(RECORDS FOR THIS EXERCISE)
Lemma decodeNumber_FormatInt n rest :
  stops rest = true → decodeNumber (FormatInt n ++ rest) = Some (JNum n, rest).
Proof.
  intros Hr. destruct (skip_stops _ Hr) as [Hf He].
  destruct (FormatUint_spec (Z.abs n)) as (Hd & Hne & Hv); [lia|].
  assert (decodeNumber (FormatInt n ++ rest)
          = let '(ds, s2) := spanDigits (FormatUint (Z.abs n) ++ rest) in
            match ds with
            | [] => None
            | d :: ds' =>
                if Ascii.eqb d "0" && bool_decide (ds' ≠ []) then None
                else Some (JNum n, rest)
            end) as ->.
  { unfold decodeNumber, FormatInt. destruct (Z.ltb_spec n 0).
    - replace (- n)%Z with (Z.abs n) by lia. cbn [app Ascii.eqb Bool.eqb].
      rewrite spanDigits_app by done. destruct (FormatUint (Z.abs n)); [done|].
      destruct (_ && _); [done|]. rewrite Hf. cbn [mbind option_bind]. rewrite He.
      cbn [mbind option_bind]. rewrite Hv, bool_decide_eq_true_2 by done. cbn.
      replace (Z.abs n =? 0)%Z with false by lia. cbn. do 3 f_equal. lia.
    - replace (Z.abs n) with n in * by lia.
      rewrite spanDigits_app by done.
      destruct (FormatUint n) as [|d ds] eqn:E; [done|].
      assert (Ascii.eqb d "-" = false) as Hm.
      { cbn in Hd. apply andb_true_iff in Hd as [Hd _]. revert Hd. bytecases d; done. }
      cbn [app]. rewrite Hm. change (d :: ds ++ rest) with ((d :: ds) ++ rest).
      rewrite spanDigits_app by done. destruct (_ && _); [done|].
      rewrite Hf. cbn [mbind option_bind]. rewrite He. cbn [mbind option_bind].
      rewrite Hv, bool_decide_eq_true_2 by done. done. }
  rewrite spanDigits_app by done. destruct (FormatUint (Z.abs n)) as [|d ds] eqn:E; [done|].
  destruct (Ascii.eqb_spec d "0"); [|done].
  destruct (FormatUint_lead _ _ _ (Z.abs_nonneg n) E) as [-> _]; done.
Qed.

(** ** Values *)

Lemma FormatInt_head n : ∃ c t, FormatInt n = c :: t ∧ (isDigit c || Ascii.eqb c "-") = true.
Proof.
  unfold FormatInt. case_match; [by eexists _, _|].
  destruct (FormatUint_spec n) as (Hd & Hne & _); [lia|].
  destruct (FormatUint n) as [|c t]; [done|]. exists c, t.
  cbn in Hd. apply andb_true_iff in Hd as [-> _]. done.
Qed.

(** How the encoding of a value starts. *)
Definition opens (c : ascii) : bool := negb (isBlank c || ContainsByte "]},:" c).
Lemma encode_head j : plain j = true → ∃ c t, encode j = c :: t ∧ opens c = true.
Proof.
  destruct j as [|[]|n| |s|l|fs]; intros Hp; try discriminate Hp; try (by eexists _, _).
  destruct (FormatInt_head n) as (c & t & Hn & Hc). exists c, t. split; [done|].
  revert Hc. bytecases c; done.
Qed.

Lemma skipBlanks_opens c s : opens c = true → skipBlanks (c :: s) = c :: s.
Proof. unfold opens. cbn [skipBlanks]. destruct (isBlank c); done. Qed.

Lemma literal_FormatInt n rest :
  stops rest = true → literal (FormatInt n ++ rest) = Some (JNum n, rest).
Proof.
  intros Hr. rewrite <- (decodeNumber_FormatInt n rest) by done.
  destruct (FormatInt_head n) as (c & t & -> & Hc). cbn [app].
  unfold literal. generalize (t ++ rest). intros s.
  assert (∀ p ps, Ascii.eqb c p = false → HasPrefix (c :: s) (p :: ps) = false) as Hp.
  { intros p ps Hne. unfold HasPrefix. apply bool_decide_eq_false_2. cbn. intros [= -> _].
    by rewrite Ascii.eqb_refl in Hne. }
  rewrite !Hp; [done|revert Hc; bytecases c; done..].
Qed.

Definition reads (d : nat) (j : json) : Prop := ∀ rest,
  stops rest = true → decodeValue d (encode j ++ rest) = Some (cleanJson j, rest).

Lemma elements_last dec fuel s x r :
  dec s = Some (x, "]" ++ r) → elements dec (S fuel) s = Some ([x], r).
Proof. intros Hs. cbn [elements]. by rewrite Hs. Qed.

Lemma elements_cons dec fuel s x r l r' :
  dec s = Some (x, "," ++ r) → elements dec fuel r = Some (l, r') →
  elements dec (S fuel) s = Some (x :: l, r').
Proof.
  intros Hs Hr. cbn [elements]. rewrite Hs.
  change (prod_map (cons x) id <$> elements dec fuel r = Some (x :: l, r')). by rewrite Hr.
Qed.

Lemma elements_Join d l x rest fuel :
  Forall (reads d) (x :: l) → length l < fuel →
  elements (decodeValue d) fuel (Join (encode <$> x :: l) "," ++ "]" ++ rest)
  = Some (cleanJson <$> x :: l, rest).
Proof.
  revert x fuel. induction l as [|y l IH]; intros x [|fuel] Hl Hf; try (cbn in Hf; lia).
  - apply Forall_cons in Hl as [Hx _]. apply elements_last, Hx. done.
  - apply Forall_cons in Hl as [Hx Hl]. cbn in Hf. rewrite !fmap_cons, Join_cons by done.
    rewrite <- !app_assoc. eapply elements_cons; [by apply Hx|].
    rewrite <- !fmap_cons. apply IH; [done|lia].
Qed.

(** A member, with its value still to be read. *)
Lemma members_field dec fuel k x s y r :
  dec (encode x ++ s) = Some (y, r) →
  members dec (S fuel) (encodeField (k, x) ++ s)
  = match skipBlanks r with
    | c :: r' =>
        if Ascii.eqb c "," then prod_map (cons (clean k, y)) id <$> members dec fuel r'
        else if Ascii.eqb c "}" then Some ([(clean k, y)], r') else None
    | [] => None
    end.
Proof.
  intros Hs. unfold encodeField, quoteJson. cbn [fst snd app]. rewrite <- !app_assoc.
  cbn [members]. rewrite skipBlanks_opens by done. cbn [app Ascii.eqb Bool.eqb].
  rewrite unquote_quoted. cbn [mbind option_bind].
  change (skipBlanks (":"%char :: ?t)) with (":"%char :: t). cbn [Ascii.eqb Bool.eqb].
  by rewrite Hs.
Qed.

Lemma members_last dec fuel k x s y r :
  dec (encode x ++ s) = Some (y, "}" ++ r) →
  members dec (S fuel) (encodeField (k, x) ++ s) = Some ([(clean k, y)], r).
Proof. intros Hs. by rewrite (members_field _ _ _ _ _ _ _ Hs). Qed.

Lemma members_cons dec fuel k x s y r l r' :
  dec (encode x ++ s) = Some (y, "," ++ r) → members dec fuel r = Some (l, r') →
  members dec (S fuel) (encodeField (k, x) ++ s) = Some ((clean k, y) :: l, r').
Proof.
  intros Hs Hr. rewrite (members_field _ _ _ _ _ _ _ Hs).
  change (prod_map (cons (clean k, y)) id <$> members dec fuel r = Some ((clean k, y) :: l, r')).
  by rewrite Hr.
Qed.

Lemma members_Join d l f rest fuel :
  Forall (λ f, reads d f.2) (f :: l) → length l < fuel →
  members (decodeValue d) fuel (Join (encodeField <$> f :: l) "," ++ "}" ++ rest)
  = Some ((λ f, (clean f.1, cleanJson f.2)) <$> f :: l, rest).
Proof.
  revert f fuel. induction l as [|g l IH]; intros [k x] [|fuel] Hl Hf; try (cbn in Hf; lia).
  - apply Forall_cons in Hl as [Hx _]. by eapply members_last, Hx.
  - apply Forall_cons in Hl as [Hx Hl]. cbn in Hf. rewrite !fmap_cons, Join_cons by done.
    rewrite <- !app_assoc. eapply members_cons; [by apply Hx|].
    rewrite <- !fmap_cons. apply IH; [done|lia].
Qed.

Lemma length_Join_ge (ls : list gostring) sep :
  Forall (λ s, s ≠ []) ls → length ls ≤ length (Join ls sep).
Proof.
  induction 1 as [|s [|s' ls] Hs _ IH]; [done| |].
  - destruct s; cbn in *; [done|lia].
  - rewrite Join_cons by done. rewrite !length_app. destruct s; [done|]. cbn in *. lia.
Qed.

Lemma decodeValue_array d c s r l :
  opens c = true → elements (decodeValue (S d)) (S (length s)) (c :: s) = Some (l, r) →
  decodeValue (S (S d)) ("[" ++ c :: s) = Some (JArr l, r).
Proof.
  intros Hc Hs. remember (S d) as d'. cbn [decodeValue]. cbn [app].
  rewrite skipBlanks_opens by done. cbn [Ascii.eqb Bool.eqb orb]. rewrite Heqd' at 1.
  rewrite skipBlanks_opens by done.
  replace (Ascii.eqb c "]") with false by (revert Hc; bytecases c; done).
  cbn [length]. by rewrite Hs.
Qed.

Lemma decodeValue_object d c s r fs :
  opens c = true → members (decodeValue (S d)) (S (length s)) (c :: s) = Some (fs, r) →
  decodeValue (S (S d)) ("{" ++ c :: s) = Some (JObj fs, r).
Proof.
  intros Hc Hs. remember (S d) as d'. cbn [decodeValue]. cbn [app].
  rewrite skipBlanks_opens by done. cbn [Ascii.eqb Bool.eqb orb]. rewrite Heqd' at 1.
  rewrite skipBlanks_opens by done.
  replace (Ascii.eqb c "}") with false by (revert Hc; bytecases c; done).
  cbn [length]. by rewrite Hs.
Qed.

Lemma Join_head (l : list gostring) sep c t : ∃ t', Join ((c :: t) :: l) sep = c :: t'.
Proof. destruct l; [by exists t|]. by eexists. Qed.

Lemma decodeValue_JArr d l rest :
  forallb plain l = true → Forall (reads (S d)) l →
  decodeValue (S (S d)) (encode (JArr l) ++ rest) = Some (cleanJson (JArr l), rest).
Proof.
  intros Hp Hl. rewrite encode_JArr. destruct l as [|x l]; [done|].
  assert (length (x :: l) ≤ length (Join (encode <$> x :: l) ",")) as Hlen.
  { rewrite <- (length_fmap encode). apply length_Join_ge, Forall_fmap.
    apply forallb_Forall in Hp. eapply Forall_impl; [exact Hp|]. intros y Hy.
    destruct (encode_head y Hy) as (? & ? & Hh & _). cbn. by rewrite Hh. }
  pose proof (λ fuel, elements_Join (S d) l x rest fuel Hl) as He.
  cbn in Hp. apply andb_true_iff in Hp as [Hx _].
  destruct (encode_head x Hx) as (c & t & Hh & Hc).
  rewrite fmap_cons, Hh in Hlen, He. rewrite fmap_cons, Hh.
  destruct (Join_head (encode <$> l) "," c t) as [t' Ht']. rewrite Ht' in Hlen, He. rewrite Ht'.
  rewrite <- !app_assoc. apply decodeValue_array; [done|]. apply He.
  cbn in Hlen. rewrite length_app. lia.
Qed.

Lemma decodeValue_JObj d fs rest :
  Forall (λ f, reads (S d) f.2) fs →
  decodeValue (S (S d)) (encode (JObj fs) ++ rest) = Some (cleanJson (JObj fs), rest).
Proof.
  intros Hl. rewrite encode_JObj. destruct fs as [|f l]; [done|].
  assert (length (f :: l) ≤ length (Join (encodeField <$> f :: l) ",")) as Hlen.
  { rewrite <- (length_fmap encodeField). apply length_Join_ge, Forall_fmap.
    apply Forall_true. done. }
  pose proof (λ fuel, members_Join (S d) l f rest fuel Hl) as He.
  assert (∃ t, encodeField f = dquote :: t) as [t Hh] by by eexists.
  rewrite fmap_cons, Hh in Hlen, He. rewrite fmap_cons, Hh.
  destruct (Join_head (encodeField <$> l) "," dquote t) as [t' Ht']. rewrite Ht' in Hlen, He.
  rewrite Ht', <- !app_assoc. apply decodeValue_object; [done|]. apply He.
  cbn in Hlen. rewrite length_app. lia.
Qed.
(End RECORDS FOR THIS EXERCISE)
THE TASK: Look in the material above for the line with "opens c = true → members" and the line with "cbn in Hp. apply", and transcribe exactly those lines and all lines between them, nothing more.

ANSWER TO THIS EXERCISE:
  opens c = true → members (decodeValue (S d)) (S (length s)) (c :: s) = Some (fs, r) →
  decodeValue (S (S d)) ("{" ++ c :: s) = Some (JObj fs, r).
Proof.
  intros Hc Hs. remember (S d) as d'. cbn [decodeValue]. cbn [app].
  rewrite skipBlanks_opens by done. cbn [Ascii.eqb Bool.eqb orb]. rewrite Heqd' at 1.
  rewrite skipBlanks_opens by done.
  replace (Ascii.eqb c "}") with false by (revert Hc; bytecases c; done).
  cbn [length]. by rewrite Hs.
Qed.

Lemma Join_head (l : list gostring) sep c t : ∃ t', Join ((c :: t) :: l) sep = c :: t'.
Proof. destruct l; [by exists t|]. by eexists. Qed.

Lemma decodeValue_JArr d l rest :
  forallb plain l = true → Forall (reads (S d)) l →
  decodeValue (S (S d)) (encode (JArr l) ++ rest) = Some (cleanJson (JArr l), rest).
Proof.
  intros Hp Hl. rewrite encode_JArr. destruct l as [|x l]; [done|].
  assert (length (x :: l) ≤ length (Join (encode <$> x :: l) ",")) as Hlen.
  { rewrite <- (length_fmap encode). apply length_Join_ge, Forall_fmap.
    apply forallb_Forall in Hp. eapply Forall_impl; [exact Hp|]. intros y Hy.
    destruct (encode_head y Hy) as (? & ? & Hh & _). cbn. by rewrite Hh. }
  pose proof (λ fuel, elements_Join (S d) l x rest fuel Hl) as He.
  cbn in Hp. apply andb_true_iff in Hp as [Hx _].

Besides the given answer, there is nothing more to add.